(WHAT THE TASK ASKS):
From the listing below, pick out each line with the word "under".

(SOURCE RECORDS):
Lemma approval_gate_left wr w sid tc sens : let '(g, w', _) := approval_gate getenv sec env wr w sid tc sens in gate_left w sid tc g w'.
Proof.
  unfold approval_gate, tool_inline_error.
  assert (Hun : let '(g, w', _) := match try_ticket wr w sid tc sens with
                | (Some tk, w) => (Proceed (Some tk) (is_some sens) (default [] sens), w, [])
                | (None, w) => park_new getenv sec env wr w sid tc (park_why sens)
                end in gate_left w sid tc g w').
  { assert (Ht : unmoved (w_store w) (w_store (snd (try_ticket wr w sid tc sens)))).
    { unfold try_ticket. destruct (is_some sens); [done|]. unfold approval_take_ticket.
      destruct (approval_match_state _ _ _ _ _ _ _) as [a|]; [|done].
      pose proof (consume_unmoved (wr_consume wr) (w_store w) (a_id a)) as Hs. by destruct (approval_consume _ _ _) as [done_ t]. }
    destruct (try_ticket _ _ _ _ _) as [[tk|] w1]; cbn [snd] in Ht; [exact Ht|].
    pose proof (park_new_left wr w1 sid tc (park_why sens)) as Hp. destruct (park_new _ _ _ _ _ _ _ _) as [[g w'] cards].
    by eapply gate_left_from. }
  destruct (approval_get_for_tool_call _ _ _) as [a|]; [|exact Hun].
  destruct (a_state a); [apply park_left| |apply inline_left|exact Hun].
  apply consume_unmoved.
Qed.

Lemma gate_leaves wr ce w sid agent tc :
  let '(g, w', _) := dispatch_gate alloc getenv sec env wr ce w sid agent tc in gate_left w sid tc g w'.
Proof.
  unfold dispatch_gate, tool_inline_error. do 3 (destruct (negb _); [apply inline_left|]).
  do 3 (case_bool_decide; [apply inline_left|]). cbn zeta. destruct (unbound_secret _ _ _ _ _); [apply inline_left|].
  destruct (_ || _); [apply approval_gate_left|done].
Qed.
End Gate.

(** ** One answer of one call *)
Definition ident (c : ToolCallRow) : Z * Z * Z * cstring * cstring := (c_id c, c_session c, c_entry c, c_call c, c_name c).

(** One more result of the call, its row in the state [st], every other row as it was. *)
Record answered_as (st : CallStatus) (sid : Z) (call : cstring) (entry : Z) (t t' : Store) : Prop := {
  aa_rows : exists g, t_calls t' = map g (t_calls t) /\ (forall c, c_call c <> call -> g c = c) /\ (forall c, ident (g c) = ident c) /\
    (forall c, the_row sid call entry c -> c_status (g c) = st);
  aa_answers : forall s k, answers s k t' = answers s k t + (if (s =? sid) && streq k call then 1 else 0);
  aa_replies : replies_kept t t'
}.
(** (C3) What a dispatch sends to a child is nothing, or one request that the child reads back whole, for a tool the agent has a live grant for and the session's filter allows; and under that request the child's proxy connects only to hosts bound to a secret the call uses or, when it uses none, to those its manifest declares or its agent was granted, and to a host on a sensitive label only under an exception a human approved for this very call. *)
Theorem child_confined r :
  (forall n, n <= 24 * RUNTOOL_REQUEST_MAX -> alloc n = true) -> setup_ok (rt_setup r) -> pc_name tc <> [] ->
  (forall f w, catalog (on_store f w) = catalog w) ->
  let (_, r') := dispatch_tool alloc grow ext getenv sec env cast_integer group catalog cfg_db v r sid agent tc in
  let w := rt_world r in
  rt_sent r' = rt_sent r \/
  exists pid blob q d, rt_sent r' = rt_sent r ++ [(pid, blob)] /\ (forall rest, run_tool_read alloc (blob ++ rest) = inr (q, d)) /\
    grants_contains w agent (Some (bs "tool")) (Some (pc_name tc)) = true /\ session_tool_allowed w sid (pc_name tc) = true /\
    forall host, host_decide (child_policy q) host = true -> exists base, base ∈ tier_hosts (rt_setup r) /\
      may_reach alloc w sid tc (snapshot (rt_secrets r)) (default base (db_tool_declared_hosts alloc (catalog w) (pc_name tc))) host.
Proof.
  intros Ha Hok Hn Hc. unfold dispatch_tool, dispatch_tool_inner. destruct (_ <=? _); [by left|].
  destruct (find_tool catalog r agent (pc_name tc)) as [te r1] eqn:Ef. apply find_tool_frame in Ef as (Ew & Es & Eh & Hok1).
  destruct te as [te|]; [|by left]. rewrite Ew.
  destruct (dispatch_gate _ _ _ _ _ _ _ _ _ _) as [[g w1] cards] eqn:Eg. destruct g as [by_ once host| |]; [|by left..].
  apply gate_through in Eg as (Hg & Hf & Hw & Hx).
  set (r2 := r_cards (rt_cards r1 ++ cards) (r_world w1 r1)). set (sens := if once then Some host else None) in *.
  pose proof (after_gate_sends alloc grow ext getenv sec env cast_integer group catalog cfg_db v sid agent tc r2 te sens
    (snapshot (rt_secrets r)) (Hok1 Hok)) as Hs'.
  destruct (after_gate _ _ _ _ _ _ _ _ _ _ _ _ _ _ _ _ _ _) as [rc r']. cbn [snd] in *.
  destruct Hs' as [E|(pid & blob & q & E & Hb & [Hq Ht Hname Hh])]; [left; by rewrite <- Es|]. right.
  destruct (tier_known _ Ht) as [d Hd]. exists pid, blob, (as_parsed q), d.
  split; [cbn [snd] in E; by rewrite E, <- Es|]. split; [|split; [done|split; [done|]]].
  - intros rest. rewrite (wire_read alloc q blob rest) by done. rewrite Hd.
    destruct Hname as [-> | ->]; [|done]. cbn. by destruct (pc_name tc).
  - intros h Hdec. destruct Hh as [Hh|(base & w2 & Hbase & Hw2 & Hh1 & Hh2)].
    + rewrite no_hosts_reach in Hdec; [done|]. cbn. by rewrite Hh.
    + exists base. cbn [r2 rt_setup r_cards r_world] in Hbase. rewrite <- Eh. split; [done|].
      destruct (egress_same (rt_world r) w2 sens base (snapshot (rt_secrets r))) as [E1 E2]; [done|by eapply same_trust_trans|].
      rewrite E1 in Hh1. rewrite E2 in Hh2. by eapply child_reaches.
Qed.
End Confined.

(** ** Witness *)

(** The web call of the batch, under the hosts of the agent's grants. *)
Definition refreshed_runtime : Runtime :=
  r_setup (agent_setup_refresh_caps (fun _ => true) (demo_catalog demo_policy_tool) (rt_world claimed_runtime) (Some (bs "Ada"))
             (rt_setup claimed_runtime)) claimed_runtime.

(** Whether the proxy of the child that was sent one request lets a host through. *)
Definition sent_lets (r : Runtime) (host : cstring) : bool :=
  match rt_sent r with
  | [(_, blob)] => match run_tool_read (fun _ => true) (blob ++ []) with
                   | inr (q, _) => @host_decide demo_pton (child_policy (H := demo_pton) q) host
                   | inl _ => false
                   end
  | _ => false
  end.

Lemma refreshed_ok : setup_ok (rt_setup refreshed_runtime).
Proof. split; try (unfold profile_ok; repeat (apply Forall_cons; split); try apply Forall_nil_2); vm_compute; split; discriminate || reflexivity. Qed.

(** Its dispatch, as [demo_dispatch]. *)
Abbreviation refreshed_dispatch :=
  (@dispatch_tool batch_docs demo_ingest plain demo_handlers (fun _ => true) (fun _ => true) true (fun _ => None) (fun _ => None)
    demo_process_env id (fun _ => bs "{}") (fun _ => demo_catalog demo_policy_tool) None batch_outside refreshed_runtime 1 (Some (bs "Ada")) web_call).
Definition gone (pid : Z) (runs : list Runner) : list Runner := List.filter (fun r => negb (rn_pid r =? pid)) runs.

Lemma tracking_gone pid procs runs :
  (forall c, c ∈ procs -> hp_pid c <> pid) -> tracking procs runs -> tracking procs (gone pid runs).
Proof.
  intros Hno [H1 H2 H3 H4 H5 H6]. split; try done.
  - by apply NoDup_map_filter.
  - intros r [Hr _]%elem_of_filter_bool. by apply H4.
  - intros c Hc Hp. destruct (H5 c Hc Hp) as [t Ht]. exists t. apply elem_of_filter_bool. split; [done|].
    cbn. specialize (Hno c Hc). by apply negb_true_iff, Z.eqb_neq.
  - intros r [Hr _]%elem_of_filter_bool. by apply H6.
Qed.

Lemma gone_tell pid runs : gone pid (tell pid runs) = gone pid runs.
Proof.
  unfold gone, tell. induction runs as [|r runs IH]; [done|]. cbn. destruct (rn_pid r =? pid) eqn:E; cbn; rewrite E; cbn.
  - done.
  - by rewrite IH.
Qed.

(** Only one tracked channel has the process. *)
Lemma tracking_one_pid c procs runs :
  tracking (c :: procs) runs -> 0 < hp_pid c -> forall c', c' ∈ procs -> hp_pid c' <> hp_pid c.
Proof.
  intros Ht Hp c' Hc He. destruct (tracking_head _ _ _ Ht) as [_ Hn].
  destruct (tk_live _ _ Ht c (list_elem_of_here _ _) Hp) as [t1 H1].
  destruct (tk_live _ _ Ht c' (list_elem_of_further _ _ _ Hc) ltac:(lia)) as [t2 H2].
  pose proof (NoDup_map_inj rn_pid runs _ _ (tk_pids _ _ Ht) H1 H2 (eq_sym He)) as Heq. injection Heq as _ Heq _.
  apply Hn. rewrite Heq. apply list_elem_of_In, in_map, list_elem_of_In, Hc.
Qed.

Lemma tracking_reap c procs runs :
  tracking (c :: procs) runs -> 0 < hp_pid c -> tracking procs (gone (hp_pid c) runs).
Proof.
  intros Ht Hp. pose proof (tracking_one_pid _ _ _ Ht Hp) as Hone. apply tracking_drop in Ht.
  rewrite (proj2 (Z.gtb_lt _ _) Hp) in Ht. rewrite <- gone_tell. by apply tracking_gone.
Qed.

(** ** The operations that write no process *)
Definition same_processes (s s' : Supervisor) : Prop := sv_procs s' = sv_procs s /\ sv_runners s' = sv_runners s.

Lemma same_tracked s s' : same_processes s s' -> tracked s -> tracked s'.
Proof. unfold tracked. by intros [-> ->]. Qed.

Lemma edit_row_processes name p f s : same_processes s (snd (edit_row name p f s)).
Proof. done. Qed.

Lemma notify_processes name text s : same_processes s (channel_notify_admins name text s).
Proof. unfold channel_notify_admins. by destruct (sup_setting _ _ _). Qed.

Lemma bounce_processes name s :
  sv_procs (snd (channel_bounce name s)) = sv_procs s /\
  exists pids, sv_runners (snd (channel_bounce name s)) = foldr tell (sv_runners s) pids.
Proof.
  unfold channel_bounce. destruct (row_of _ _) as [r|]; [|split; [done|by exists []]]. cbn.
  destruct (_ >? 0); [|split; [done|by exists []]]. split; [done|]. by exists [default 0 (cr_pid r)].
Qed.

Lemma tracking_tells procs runs pids : tracking procs runs -> tracking procs (foldr tell runs pids).
Proof. intros H. induction pids as [|p pids IH]; [done|]. by apply tracking_tell. Qed.

Lemma bounce_tracked name s : tracked s -> tracked (snd (channel_bounce name s)).
Proof. unfold tracked. destruct (bounce_processes name s) as [-> [pids ->]]. apply tracking_tells. Qed.

Lemma swap_tracked name ext s : tracked s -> tracked (snd (channel_swap name ext s)).
Proof.
  intros H. unfold channel_swap. case_match; [done|]. destruct (edit_row _ _ _ s) as [b s1] eqn:E.
  assert (tracked s1) as H1 by (change s1 with (snd (b, s1)); rewrite <- E; exact H).
  destruct (channel_bounce name s1) as [ok s2] eqn:E2. cbn. change s2 with (snd (ok, s2)). rewrite <- E2. by apply bounce_tracked.
Qed.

(OUTPUT FOR THIS EXERCISE):
(** (C3) What a dispatch sends to a child is nothing, or one request that the child reads back whole, for a tool the agent has a live grant for and the session's filter allows; and under that request the child's proxy connects only to hosts bound to a secret the call uses or, when it uses none, to those its manifest declares or its agent was granted, and to a host on a sensitive label only under an exception a human approved for this very call. *)
(** The web call of the batch, under the hosts of the agent's grants. *)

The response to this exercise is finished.